When it comes to good cooking, the University of Maryland ranked lemon, soy sauce, and Dijon mustard as their top-three “most underrated ingredients.” But I found this comment on the website called Serious Eats: “The most underrated ingredients I would say are water and flat-leaf parsley.” Other serious cooks weighed in their affirmations. Prior to my reading all of this commentary from thoughtful folks for whom the culinary arts are no laughing matter, my thought would have been: “Parsley – who in the world needs it?”
That may be how you feel about – dare I utter it – grammar. “Grammar” isn’t likely your favorite word, unless you were (are) a bit nerdy like I was in middle school. (If you think I’m still nerdy, please keep that thought to yourself.) But I just can’t do a hermeneutics blog series without at least mentioning the importance of grammar. We must pay attention to the grammatical construction of any passage that we’re studying.

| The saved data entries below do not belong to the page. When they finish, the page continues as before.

(* ===== verification/LGcMark.v ===== *)
(** * The mark phase marks what is reachable

    [marks X g g'] is what every step of the mark phase does: shapes and roots stay,
    nothing turns white, the lists grow at the front, and a new grey or black object is
    in order - on the gray list, or all it refers to is marked - unless it is in [X],
    the objects still being worked on. [marking] adds that the step succeeds and which
    objects it has marked. *)
From stdpp Require Import base list option gmap relations.
From Stdlib Require Import ZArith Lia ZifyBool.
From S2P Require Import Prelude LGc LGcProps.
#[local] Open Scope Z_scope.
Implicit Types (g : global_State).

(** ** Functions that succeed *)
Definition yields {A} (m : option A) (Q : A -> Prop) : Prop := exists a, m = Some a /\ Q a.

Lemma yields_some {A} (a : A) (Q : A -> Prop) : Q a -> yields (Some a) Q.
Proof. exists a. done. Qed.
Lemma yields_bind {A B} (m : option A) (f : A -> option B) (P : A -> Prop) (Q : B -> Prop) :
  yields m P -> (forall a, P a -> yields (f a) Q) -> yields (m ≫= f) Q.
Proof. intros (a & -> & Ha) Hf. by apply Hf. Qed.
Lemma yields_mono {A} (m : option A) (P Q : A -> Prop) : yields m P -> (forall a, P a -> Q a) -> yields m Q.
Proof. intros (a & -> & Ha) Hf. exists a. auto. Qed.

(** A step for each element of a list, for a preorder [R] of steps and a stable promise [T]. *)
Lemma each_rel {A} (R : relation global_State) `{!PreOrder R} (T : A -> global_State -> Prop) f l g :
  (forall a g1 g2, T a g1 -> R g1 g2 -> T a g2) ->
  (forall a g', a ∈ l -> R g g' -> yields (f a g') (fun g2 => R g' g2 /\ T a g2)) ->
  yields (each f l g) (fun g' => R g g' /\ forall a, a ∈ l -> T a g').
Proof.
  intros HT. revert g. induction l as [|a l IH]; intros g H.
  - apply yields_some. split; [reflexivity|]. by intros a ?%elem_of_nil.
  - cbn [each]. eapply yields_bind; [apply H; [by left|reflexivity]|]. cbv beta. intros g1 [H1 Ta].
    eapply yields_mono; [apply IH; intros b g2 Hb H2; apply H; [by right|by transitivity g1]|].
    cbv beta. intros g2 [H2 Tl]. split; [by transitivity g1|]. intros b [->|Hb]%elem_of_cons; [by eapply HT|auto].
Qed.

(** ** Counting the work that is left *)
Definition white g (o : id) : Prop := exists x, heap g !! o = Some x /\ iswhite (marked x) = true.
Definition wset g : gset id := dom (filter (fun kv => iswhite (marked kv.2) = true) (heap g)).
Definition weight g : nat := (size (wset g) + length (gray g))%nat.

Lemma elem_of_wset g o : o ∈ wset g <-> white g o.
Proof. unfold wset, white. rewrite elem_of_dom. split; intros (x & Hx); exists x; by apply (map_lookup_filter_Some (fun kv : nat * GCObject => iswhite (marked kv.2) = true)) in Hx || apply map_lookup_filter_Some. Qed.

Lemma white_or_not g o x : heap g !! o = Some x -> white g o \/ nonwhite g o.
Proof. intros E. destruct (iswhite (marked x)) eqn:W; [left|right]; by exists x. Qed.
Lemma white_nonwhite g o : white g o -> nonwhite g o -> False.
Proof. intros (x & E & W) (y & E' & W'). congruence. Qed.

Lemma wset_remark f o g : (forall m, iswhite (f m) = iswhite m) -> wset (remark f o g) = wset g.
Proof.
  intros Hf. apply set_eq. intros c. rewrite !elem_of_wset. unfold white. rewrite lookup_remark.
  destruct (decide (c = o)) as [->|]; [|done]. destruct (heap g !! o) as [x|]; cbn; [|naive_solver].
  split; intros (y & [= <-] & Hy); eexists; (split; [done|]); cbn in *; by rewrite ?Hf in *.
Qed.

Lemma weight_white2gray g o : white g o -> weight g = S (weight (remark white2gray o g)).
Proof.
  intros Ho. unfold weight. cbn [gray remark set_heap].
  assert (wset (remark white2gray o g) = wset g ∖ {[o]}) as ->.
  { apply set_eq. intros c. rewrite elem_of_difference, elem_of_singleton, !elem_of_wset. unfold white.
    rewrite lookup_remark. destruct (decide (c = o)) as [->|]; [|naive_solver]. split; [|naive_solver].
    intros (y & Hy & W). destruct (heap g !! o) as [x|]; cbn in Hy; [|done]. injection Hy as <-. cbn in W.
    by rewrite white2gray_white in W. }
  assert (size (wset g) = S (size (wset g ∖ {[o]}))) as ->; [|done].
  rewrite size_difference by (apply singleton_subseteq_l; by apply elem_of_wset). rewrite size_singleton.
  assert (size (wset g) <> 0%nat); [|lia].
  intros E%size_empty_inv. by apply elem_of_wset, E, elem_of_empty in Ho.
Qed.

Section Mark.
Variables tm_mode tm_gc : id.
Implicit Types (o c : id) (X Y : id -> Prop).
#[local] Notation closed := (closed tm_mode).
#[local] Notation kids := (kids tm_mode).
#[local] Notation vbit := (vbit tm_mode).
#[local] Notation done_with := (done_with tm_mode).

(** ** The steps of the mark phase *)
Definition grown g (P : body -> Prop) (l l' : list id) : Prop := exists new, l' = new ++ l /\ Forall (is_kind g P) new.

Record core X g g' : Prop := {
  c_shape : same_shapes g g';
  c_rest : rest g' = rest g;
  c_white : forall o, nonwhite g o -> nonwhite g' o;
  c_new : forall o, nonwhite g' o -> nonwhite g o \/ X o \/ o ∈ gray g' \/ done_with g' o;
  c_vbit : forall o, vbit g o -> vbit g' o;
  c_gray : grown g traversable (gray g) (gray g');
  c_again : grown g traversable (grayagain g) (grayagain g');
  c_weak : grown g is_table (weak g) (weak g');
}.

(** Strings and open upvalues stay grey without being on a list. *)
Definition leaf b : Prop := is_string b \/ is_open b.

Record colour X g g' : Prop := {
  k_black : forall o, black g' o -> black g o \/ X o \/ full g' o;
  k_gray : forall o, nonwhite g' o -> nonwhite g o \/ X o \/ black g' o \/ o ∈ gray g' \/ is_kind g' leaf o;
  k_keep : forall o, black g o -> X o \/ black g' o;
}.

Record marks X g g' : Prop := {
  m_core : core X g g';
  m_colour : colour X g g';
  m_weight : (weight g' <= weight g)%nat;
}.

Lemma list_grown_refl g P l : grown g P l l.
Proof. by exists []. Qed.
Lemma list_grown_trans g1 g2 P l1 l2 l3 : same_shapes g1 g2 -> grown g1 P l1 l2 -> grown g2 P l2 l3 -> grown g1 P l1 l3.
Proof.
  intros Hs (n1 & -> & H1) (n2 & -> & H2). exists (n2 ++ n1). split; [by rewrite app_assoc|]. apply Forall_app. split; [|done].
  eapply Forall_kind_shape; [|exact H2]. intros o. symmetry. apply Hs.
Qed.
Lemma grown_elem g P l l' o : grown g P l l' -> o ∈ l -> o ∈ l'.
Proof. intros (n & -> & _) ?. apply elem_of_app. by right. Qed.

Lemma core_refl X g : core X g g.
Proof. split; auto using list_grown_refl. by intros o. Qed.
Lemma colour_refl X g : colour X g g.
Proof. split; auto. Qed.
Lemma link_ok : phase_ok g -> body_ok g (strip b) -> ~ is_open b -> phase_ok g1.
Proof using Hfree.
  intros [[V1 V2 V3 V4 V5 V6 V7 V8] [L1 L2 L3] [T1 T2] M R St Cw] Hb Ho. split; try done.
  - split; try (by apply link_kinds); [|by apply link_kind|].
    + intros c d. unfold shape. rewrite link_lookup. destruct (decide (c = o)); [intros [= <-]|intros Hd]; apply link_body_ok; [done|].
      by apply (V1 c).
    + intros c (d & Hd & Hop). apply V6. unfold shape in Hd. rewrite link_lookup in Hd. destruct (decide (c = o)); [|by exists d].
      injection Hd as <-. exfalso. apply Ho. by destruct b as [| |[]| | | | |].
  - split; by apply link_kinds.
  - split; intros c Hc.
    + apply link_marked in Hc. destruct (T1 c Hc) as (d & Hd & Hno & Hf). exists d. split.
      * unfold shape in *. rewrite link_lookup. destruct (decide (c = o)) as [->|]; [|done]. by rewrite Hfree in Hd.
      * split; [done|]. intros e He. apply link_marked_again. auto.
    + apply link_marked in Hc; [|done]. destruct (T2 c Hc) as [?|[?|[?|[?|?]]]]; [left; by apply link_marked_again|by auto..|].
      do 4 right. by apply link_kind.
  - by apply link_marked_again.
  - eapply Forall_impl; [exact R|]. intros c. apply link_marked_again.
Qed.
End Link.

(** ** The mark phase as a transition system *)
Inductive phase_step : global_State -> global_State -> Prop :=
  | collector_turn g g' : propagatemark tm_mode g = Some g' -> phase_step g g'
  | plain_write o b g : writes o b [] g -> phase_step g (set_contents b o g)
  | stack_write th b new g : writes th b new g -> is_thread b -> phase_step g (set_contents b th g)
  | table_write t b v g g' : writes t b [v] g -> is_table b -> is_Some (heap g !! v) ->
      luaC_objbarriert t v (set_contents b t g) = Some g' -> phase_step g g'
  | object_write p b v g g' : writes p b [v] g -> is_Some (heap g !! v) ->
      luaC_objbarrier p v (set_contents b p g) = Some g' -> phase_step g g'
  | new_object o b g : heap g !! o = None -> body_ok g (strip b) -> ~ is_open b -> phase_step g (luaC_link o b g).

Lemma yields_eq {A} (m : option A) (P : A -> Prop) a : yields m P -> m = Some a -> P a.
Proof. intros (a' & -> & H) [= <-]. done. Qed.
(** The list stays ordered, one upvalue per level. *)
Lemma open_list_insert above below g : heap g !! addr = None -> open_list g th (above ++ below) ->
  (forall p j, p ∈ above -> opened g th p j -> (level < j)%nat) -> (forall p j, p ∈ below -> opened g th p j -> (j < level)%nat) ->
  open_list (new_open th level addr g) th (above ++ addr :: below).
Proof.
  intros Hf H Ha Hb. assert (forall p, (exists i, opened g th p i) -> p <> addr) as Hne.
  { intros p (i & (x & E & _)%open_at) ->. congruence. }
  assert (forall p j, opened (new_open th level addr g) th p j -> p = addr /\ j = level \/ opened g th p j) as Hold.
  { intros p j. unfold opened. rewrite new_open_shape. destruct (decide (p = addr)) as [->|]; [|by right]. intros [= ->]. by left. }
  induction above as [|p above IH]; cbn in *.
  - split; [|eapply open_list_same; [|exact H]].
    + exists level. split; [unfold opened; by rewrite new_open_shape, decide_True|]. intros q j Hq Ho.
      destruct (Hold q j Ho) as [[-> ->]|Ho']; [|by apply (Hb q)]. destruct (open_list_opened _ _ _ _ H Hq) as (i & Hi).
      by destruct (Hne addr (ex_intro _ _ Hi)).
    + intros q Hq. rewrite new_open_shape, decide_False; [done|]. apply Hne. by eapply open_list_opened.
  - destruct H as [(i & Hi & Hlt) H]. split; [|apply IH; [done|intros q j Hq; apply Ha; by right]].
    exists i. split; [unfold opened; rewrite new_open_shape, decide_False; [done|apply Hne; by exists i]|].
    intros q j Hq Ho. destruct (Hold q j Ho) as [[-> ->]|Ho'].
    + apply (Ha p); [by left|done].
    + apply (Hlt q); [|done]. apply elem_of_app in Hq as [?|[->|?]%elem_of_cons]; [apply elem_of_app; by left| |apply elem_of_app; by right].
      by destruct (Hne addr (ex_intro _ _ Ho')).
Qed.
End Find.

(** A new white object that is not a thread changes no other object. *)
Section NewOpen.
Variables (tm_mode : id) (th addr : id) (level : nat) (g : global_State) (v : value).
Hypothesis Hfree : heap g !! addr = None.
Hypothesis Hslot : place_value (heap g) (Slot th level) = Some v.
Hypothesis Hval : Forall (ref_ok g 2) (refs v).
Let g1 := new_open th level addr g.
Let b := GUpval (Slot th level).
(** But for the lists of objects it is an object linked as [luaC_link] does. *)
Let g2 := luaC_link addr b g.

Lemma new_open_heap : heap g1 = heap g2.
Proof. done. Qed.

Lemma new_open_ok : phase_ok g -> phase_ok g1.
Proof using Hfree Hslot Hval.
  intros [[V1 V2 V3 V4 V5 V6 V7 V8] [L1 L2 L3] [T1 T2] M R St Cw].
  assert (forall P c, is_kind g P c -> is_kind g1 P c) as Hk by (intros P c; apply (link_kind addr b g Hfree)).
  assert (forall P l, Forall (is_kind g P) l -> Forall (is_kind g1 P) l) as Hks by (intros P l; apply (link_kinds addr b g Hfree)).
  assert (forall d, body_ok g d -> body_ok g1 d) as Hb by (intros d; apply (link_body_ok addr b g Hfree)).
  assert (shape g1 addr = Some b) as Ha by (unfold g1; by rewrite new_open_shape, decide_True).
  assert (forall c, c <> addr -> shape g1 c = shape g c) as Ho by (intros c ?; unfold g1; by rewrite new_open_shape, decide_False).
  assert (forall c, nonwhite g c -> nonwhite g1 c) as Hn by (intros c; apply (link_marked_again addr b g Hfree)).
  assert (forall c, nonwhite g1 c -> nonwhite g c) as Hn' by (intros c ?; by apply (link_marked addr b g)).
  assert (forall c, black g1 c -> black g c) as Hbk by (intros c; apply (link_marked addr b g)).
  split; try done.
  - split; try (by apply Hks); [|by apply Hk| |].
    + intros c d Hd. destruct (decide (c = addr)) as [->|Hne].
      * rewrite Ha in Hd. injection Hd as <-. split; [constructor|]. exists v. split; [|by apply Hks].
        by apply (link_place addr b g Hfree).
      * rewrite Ho in Hd by done. apply Hb. by apply (V1 c).
    + constructor; [by exists b|by apply Hks].
    + intros c (d & Hd & Hop). destruct (decide (c = addr)) as [->|Hne]; [by left|]. right. apply V6. exists d. by rewrite <- Ho.
  - split; by apply Hks.
  - split; intros c Hc.
    + apply Hbk in Hc. destruct (T1 c Hc) as (d & Hd & Hno & Hf). exists d. split.
      * rewrite Ho; [done|]. intros ->. unfold shape in Hd. by rewrite Hfree in Hd.
      * split; [done|]. auto.
    + apply Hn' in Hc. destruct (T2 c Hc) as [?|[?|[?|[?|?]]]]; [left; by apply (link_marked_again addr b g Hfree)|by auto..|].
      do 4 right. by apply Hk.
  - by apply Hn.
  - eapply Forall_impl; [exact R|]. auto.
Qed.
End NewOpen.

(** ** Marking kills nothing *)
Definition keeps_alive g g' : Prop := currentwhite g' = currentwhite g /\ forall c, alive g c -> alive g' c.
Lemma keeps_alive_refl g : keeps_alive g g.
Proof. done. Qed.
Lemma keeps_alive_trans g1 g2 g3 : keeps_alive g1 g2 -> keeps_alive g2 g3 -> keeps_alive g1 g3.
Proof. intros [E1 H1] [E2 H2]. split; [congruence|auto]. Qed.

Lemma isdead_white2gray g m : isdead g (white2gray m) = false.
Proof.
  unfold isdead, white2gray. rewrite <- !Z.land_assoc, (Z.land_comm (otherwhite g)), !Z.land_assoc, <- (Z.land_assoc m).
  change (Z.land 252 WHITEBITS) with 0. by rewrite Z.land_0_r, Z.land_0_l.
Qed.
Lemma isdead_gray2black g m : isdead g (gray2black m) = isdead g m.
Proof.
  unfold isdead, gray2black. rewrite !Z.land_lor_distr_l, (Z.land_comm BLACKMASK), <- (Z.land_assoc _ BLACKMASK).
  change (Z.land BLACKMASK WHITEBITS) with 0. by rewrite Z.land_0_r, Z.lor_0_r.
Qed.
Lemma keeps_alive_remark f o g : (forall m, isdead g m = false -> isdead g (f m) = false) -> keeps_alive g (remark f o g).
Proof.
  intros Hf. split; [done|]. intros c Hc x. rewrite lookup_remark. destruct (decide (c = o)) as [->|]; [|apply Hc].
  destruct (heap g !! o) as [y|] eqn:E; cbn; [|done]. intros [= <-]. apply Hf, Hc, E.
Qed.
Lemma keeps_alive_gray o g : keeps_alive g (remark white2gray o g).
Proof. apply keeps_alive_remark. intros m _. apply isdead_white2gray. Qed.
Lemma keeps_alive_black o g : keeps_alive g (remark gray2black o g).
Proof. apply keeps_alive_remark. intros m. by rewrite isdead_gray2black. Qed.
#[local] Hint Resolve keeps_alive_refl keeps_alive_gray keeps_alive_black : core.

Lemma bind_keeps {A} (m : option A) (f : A -> option global_State) g' :
  mbind f m = Some g' -> exists a, m = Some a /\ f a = Some g'.
Proof. destruct m as [a|]; cbn; [|done]. by exists a. Qed.

Lemma reallymark_alive fuel o g g' : reallymarkobject fuel o g = Some g' -> keeps_alive g g'.
Proof.
  revert o g g'. induction fuel as [|fuel IH]; intros o g g'; cbn [reallymarkobject]; [done|].
  intros (x & E & H)%bind_keeps. eapply keeps_alive_trans; [apply (keeps_alive_gray o)|].
  set (g1 := remark white2gray o g) in *.
  assert (forall c g2 g3, (y ← heap g2 !! c; if iswhite (marked y) then reallymarkobject fuel c g2 else Some g2) = Some g3 ->
    keeps_alive g2 g3) as Hm.
  { intros c g2 g3 (y & _ & Hy)%bind_keeps. destruct (iswhite (marked y)); [by eapply IH|]. by simplify_eq. }
  destruct (contents x) as [str|m env|pl| | | | |]; simplify_eq; try done.
  - apply bind_keeps in H as (g3 & H & H'). eapply keeps_alive_trans; [apply (keeps_alive_black o)|].
    eapply keeps_alive_trans; [|by eapply Hm]. destruct m; [by eapply Hm|by simplify_eq].
  - apply bind_keeps in H as (v & _ & H). apply bind_keeps in H as (g3 & H & H').
    assert (keeps_alive g1 g3) as H3 by (destruct v; try (by simplify_eq); by eapply Hm).
    eapply keeps_alive_trans; [exact H3|]. by destruct pl; simplify_eq.
Qed.

(** ** [luaF_close] *)
Section Close.
Variables (th uv : id) (i : nat) (v : value) (g : global_State).
Hypothesis Hok : phase_ok g.
Hypothesis Hopen : opened g th uv i.
Hypothesis Hslot : place_value (heap g) (Slot th i) = Some v.

(** The upvalue unlinked, with its value, on [rootgc]. *)
Definition closed_upval : global_State :=
  set_objects (uv :: rootgc g) (udata g) (tmudata g) (set_contents (GUpval (Own v)) uv (unlinkupval uv g)).
Let g1 := closed_upval.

In order to investigate the grammar with some degree of competence, we must look at the sentence, prepositions, pronouns, verbs, nouns, and phrases. Are there any dependent clauses? Are there any subordinate phrases? Take note. We must carefully consider how the words relate to each other in the sentences, and in the paragraphs, in order to study carefully. The careful interpreter will observe even all the little things!
In Matthew 28:19-20, for example, we find what we often call the Great Commission: “Go therefore and make disciples of all nations, baptizing them … teaching them to observe all that I commanded you …” (NASB). As we first read the text, “Go” sounds like a verb. “Make disciples” sounds like a verb. “Baptizing” sounds like a verb. “Teaching” sounds like a verb. But as we study the sentence, we find that there’s only one verb: matheteusate (“make disciples”). “Go” is a participle. “Baptizing” is a participle. “Teaching” is a participle.
So what’s a participle? (Just in case you need to review.) A participle is a word formed from a verb and used as an adjective or a noun. Burned biscuit, for example. Or, “Don’t burn the biscuits if you want to be applauded for good cooking.”
Why does this matter? Because – back to the Great Commission – it means that “go,” “baptizing,” and “teaching” all modify the main verb: MAKE DISCIPLES. What Jesus commissions us to do here is, “Make disciples and teach.” When we understand that, the weight of the meaning comes out of the text.
It’s never a good idea to approach the Bible like the guy who said, “I’ve already got a sermon. I just have to find a verse for it.” That’s having a preconceived idea and then attempting to find some Scripture to support it. If I try to make a sermon, I wind up forcing the Bible to fit my sermon. But if I try to comprehend a passage, then out of my understanding of that passage will flow God’s message. And that’s the only message we’re really after!
Speaking of the kitchen, the only things we want twisted are our giant salted pretzels. We never want to twist the Bible to make it say what we want it to say. That would leave a bad taste in everybody’s mouth.